=== Records supplied ===
(** * Gift Idea Saver: a shallow embedding of [gift_idea_saver_main.py]

    The program keeps one dict (recipient name -> list of gift records) in
    memory, rewrites a JSON file after every mutation, and is driven by
    console menus.  The development follows the program bottom-up.

    Definitions:
    - [Str]      Python [str] values: sequences of Unicode code points, with
                 the methods the program calls ([strip], [split], [join],
                 [lower], [isdigit], [int], comparison);
    - [Py]       the Python values that [json] reads and writes, and
                 insertion-ordered dicts;
    - [Utf8]     the byte encoding of the data file;
    - [Json]     [json.dump (indent=2)] and [json.load], on text;
    - [Run]      exceptions, the world (the dict, the disk, the console) and
                 the state-and-exception monad the program runs in;
    - [Gift]     the functions of the program, one definition per [def]:
                 [load_data], [save_data], the helpers, [choose_occasion],
                 the recipient and gift operations, and the two screens
                 that change the document ([add_recipient_screen],
                 [add_gift_screen]);
    - [Spec]     the notions the properties C1 to C10 are stated with;
    - [Menu]     the computations of the screens that call each other;
    - [Nav]      the screens that navigate ([main_menu],
                 [recipients_screen], [gift_list_screen]), [pause] and
                 [run_program] with its loop;
    - [Draft]    the earlier copy, [gift_idea_saver_main_program.py], where
                 it differs: its [load_data], its empty screens, its run;
    - [Whole]    the notions the further properties are stated with.

    Facts: [StrFacts], [DictFacts], [TextFacts] (what is written is plain
    ASCII), [Ops] (the domain operations), [Screens] (running the screens
    on given input), [RoundTrip] (reading back what was written),
    [Decoded] (what the decoder returns, and that it always comes to a
    verdict), [Loading] ([load_data] case by case), [Loaded] (loading in
    both copies, and from the file that was saved); then the properties
    of the program, C1 to C10.

    Further facts: [Helpers] ([int], [strip], [split], [clean_text]),
    [Closure] (relations that every step keeps), [Kept] (nothing is
    removed, the file follows the dict, the console moves forward, shaped
    and neat documents stay so), [Triples] (assertions), [Budget] (a run
    is no longer than its input), [Faults] (what a run can fail with, and
    what it keeps of a document that survives the file), [Order]
    (sorting), [Routes] (the screens on given input), [Runs]; then the
    further properties, X1 to X26. *)

From Stdlib Require Import String Ascii List NArith ZArith Bool Lia.
From Stdlib Require Import Sorting.Sorted Sorting.Permutation.
From Stdlib Require Init.Byte.
Import ListNotations.

Set Warnings "-register-all".

(* ================================================================== *)
(** * Python strings *)
(* ================================================================== *)

Module Str.

(** A Python [str] is a sequence of code points; a code point is a number
    below [0x110000]. *)
Definition char := N.
Definition str := list char.

(** String literals of the source, written as Rocq strings. *)
Definition lit (s : string) : str := map N_of_ascii (list_ascii_of_string s).
Arguments lit s%_string.
Lemma writtenBlocks_layoutBody (scan : ScanResults) :
  (writtenBlocks (layoutBody heightOfString scan) ++ [BFooter])%list
  = documentBlocks scan.
Proof.
  unfold layoutBody, layoutRecommendations, layoutRisk, documentBlocks.
  destruct (recsOf scan) as [rs |]; destruct (riskOf scan) as [r |];
    rewrite ?writtenBlocks_layoutRecs, ?writtenBlocks_put,
            ?writtenBlocks_breakIfBeyond, ?writtenBlocks_layoutFindings,
            ?writtenBlocks_put;
    cbn [writtenBlocks finished current allBlocks app map List.concat pageBlocks];
    rewrite <- ?app_assoc; reflexivity.
Qed.

Lemma generateCompliancePDF_pages (scan : ScanResults) :
  generateCompliancePDF heightOfString scan
  = ((finished (layoutBody heightOfString scan)
      ++ [current (layoutBody heightOfString scan)])
     ++ [[(350, BFooter)]])%list.
Proof. reflexivity. Qed.

(** C9.  The blocks of the pages written by [generateCompliancePDF], read
    in page order, are the blocks of the report in document order, none
    lost, repeated or moved; in particular the findings are shown in the
    order of [scanResults.findings]. *)
Theorem rendering_preserves_order (scan : ScanResults) :
  allBlocks (generateCompliancePDF heightOfString scan) = documentBlocks scan
  /\ shownFindings (allBlocks (generateCompliancePDF heightOfString scan))
     = findingsList scan.
Proof.
  assert (E : allBlocks (generateCompliancePDF heightOfString scan)
              = documentBlocks scan).
  { rewrite generateCompliancePDF_pages, allBlocks_app.
    rewrite <- writtenBlocks_layoutBody. reflexivity. }
  split; [exact E |].
  rewrite E. apply shownFindings_documentBlocks.
Qed.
===
§ **Aim of the exercise**
Give back the full listing exactly as it stands above.

§ **Exercise solution**
(** * Gift Idea Saver: a shallow embedding of [gift_idea_saver_main.py]

    The program keeps one dict (recipient name -> list of gift records) in
    memory, rewrites a JSON file after every mutation, and is driven by
    console menus.  The development follows the program bottom-up.

    Definitions:
    - [Str]      Python [str] values: sequences of Unicode code points, with
                 the methods the program calls ([strip], [split], [join],
                 [lower], [isdigit], [int], comparison);
    - [Py]       the Python values that [json] reads and writes, and
                 insertion-ordered dicts;
    - [Utf8]     the byte encoding of the data file;
    - [Json]     [json.dump (indent=2)] and [json.load], on text;
    - [Run]      exceptions, the world (the dict, the disk, the console) and
                 the state-and-exception monad the program runs in;
    - [Gift]     the functions of the program, one definition per [def]:
                 [load_data], [save_data], the helpers, [choose_occasion],
                 the recipient and gift operations, and the two screens
                 that change the document ([add_recipient_screen],
                 [add_gift_screen]);
    - [Spec]     the notions the properties C1 to C10 are stated with;
    - [Menu]     the computations of the screens that call each other;
    - [Nav]      the screens that navigate ([main_menu],
                 [recipients_screen], [gift_list_screen]), [pause] and
                 [run_program] with its loop;
    - [Draft]    the earlier copy, [gift_idea_saver_main_program.py], where
                 it differs: its [load_data], its empty screens, its run;
    - [Whole]    the notions the further properties are stated with.

    Facts: [StrFacts], [DictFacts], [TextFacts] (what is written is plain
    ASCII), [Ops] (the domain operations), [Screens] (running the screens
    on given input), [RoundTrip] (reading back what was written),
    [Decoded] (what the decoder returns, and that it always comes to a
    verdict), [Loading] ([load_data] case by case), [Loaded] (loading in
    both copies, and from the file that was saved); then the properties
    of the program, C1 to C10.

    Further facts: [Helpers] ([int], [strip], [split], [clean_text]),
    [Closure] (relations that every step keeps), [Kept] (nothing is
    removed, the file follows the dict, the console moves forward, shaped
    and neat documents stay so), [Triples] (assertions), [Budget] (a run
    is no longer than its input), [Faults] (what a run can fail with, and
    what it keeps of a document that survives the file), [Order]
    (sorting), [Routes] (the screens on given input), [Runs]; then the
    further properties, X1 to X26. *)

From Stdlib Require Import String Ascii List NArith ZArith Bool Lia.
From Stdlib Require Import Sorting.Sorted Sorting.Permutation.
From Stdlib Require Init.Byte.
Import ListNotations.

Set Warnings "-register-all".

(* ================================================================== *)
(** * Python strings *)
(* ================================================================== *)

Module Str.

(** A Python [str] is a sequence of code points; a code point is a number
    below [0x110000]. *)
Definition char := N.
Definition str := list char.

(** String literals of the source, written as Rocq strings. *)
Definition lit (s : string) : str := map N_of_ascii (list_ascii_of_string s).
Arguments lit s%_string.
Lemma writtenBlocks_layoutBody (scan : ScanResults) :
  (writtenBlocks (layoutBody heightOfString scan) ++ [BFooter])%list
  = documentBlocks scan.
Proof.
  unfold layoutBody, layoutRecommendations, layoutRisk, documentBlocks.
  destruct (recsOf scan) as [rs |]; destruct (riskOf scan) as [r |];
    rewrite ?writtenBlocks_layoutRecs, ?writtenBlocks_put,
            ?writtenBlocks_breakIfBeyond, ?writtenBlocks_layoutFindings,
            ?writtenBlocks_put;
    cbn [writtenBlocks finished current allBlocks app map List.concat pageBlocks];
    rewrite <- ?app_assoc; reflexivity.
Qed.

Lemma generateCompliancePDF_pages (scan : ScanResults) :
  generateCompliancePDF heightOfString scan
  = ((finished (layoutBody heightOfString scan)
      ++ [current (layoutBody heightOfString scan)])
     ++ [[(350, BFooter)]])%list.
Proof. reflexivity. Qed.

(** C9.  The blocks of the pages written by [generateCompliancePDF], read
    in page order, are the blocks of the report in document order, none
    lost, repeated or moved; in particular the findings are shown in the
    order of [scanResults.findings]. *)
Theorem rendering_preserves_order (scan : ScanResults) :
  allBlocks (generateCompliancePDF heightOfString scan) = documentBlocks scan
  /\ shownFindings (allBlocks (generateCompliancePDF heightOfString scan))
     = findingsList scan.
Proof.
  assert (E : allBlocks (generateCompliancePDF heightOfString scan)
              = documentBlocks scan).
  { rewrite generateCompliancePDF_pages, allBlocks_app.
    rewrite <- writtenBlocks_layoutBody. reflexivity. }
  split; [exact E |].
  rewrite E. apply shownFindings_documentBlocks.
Qed.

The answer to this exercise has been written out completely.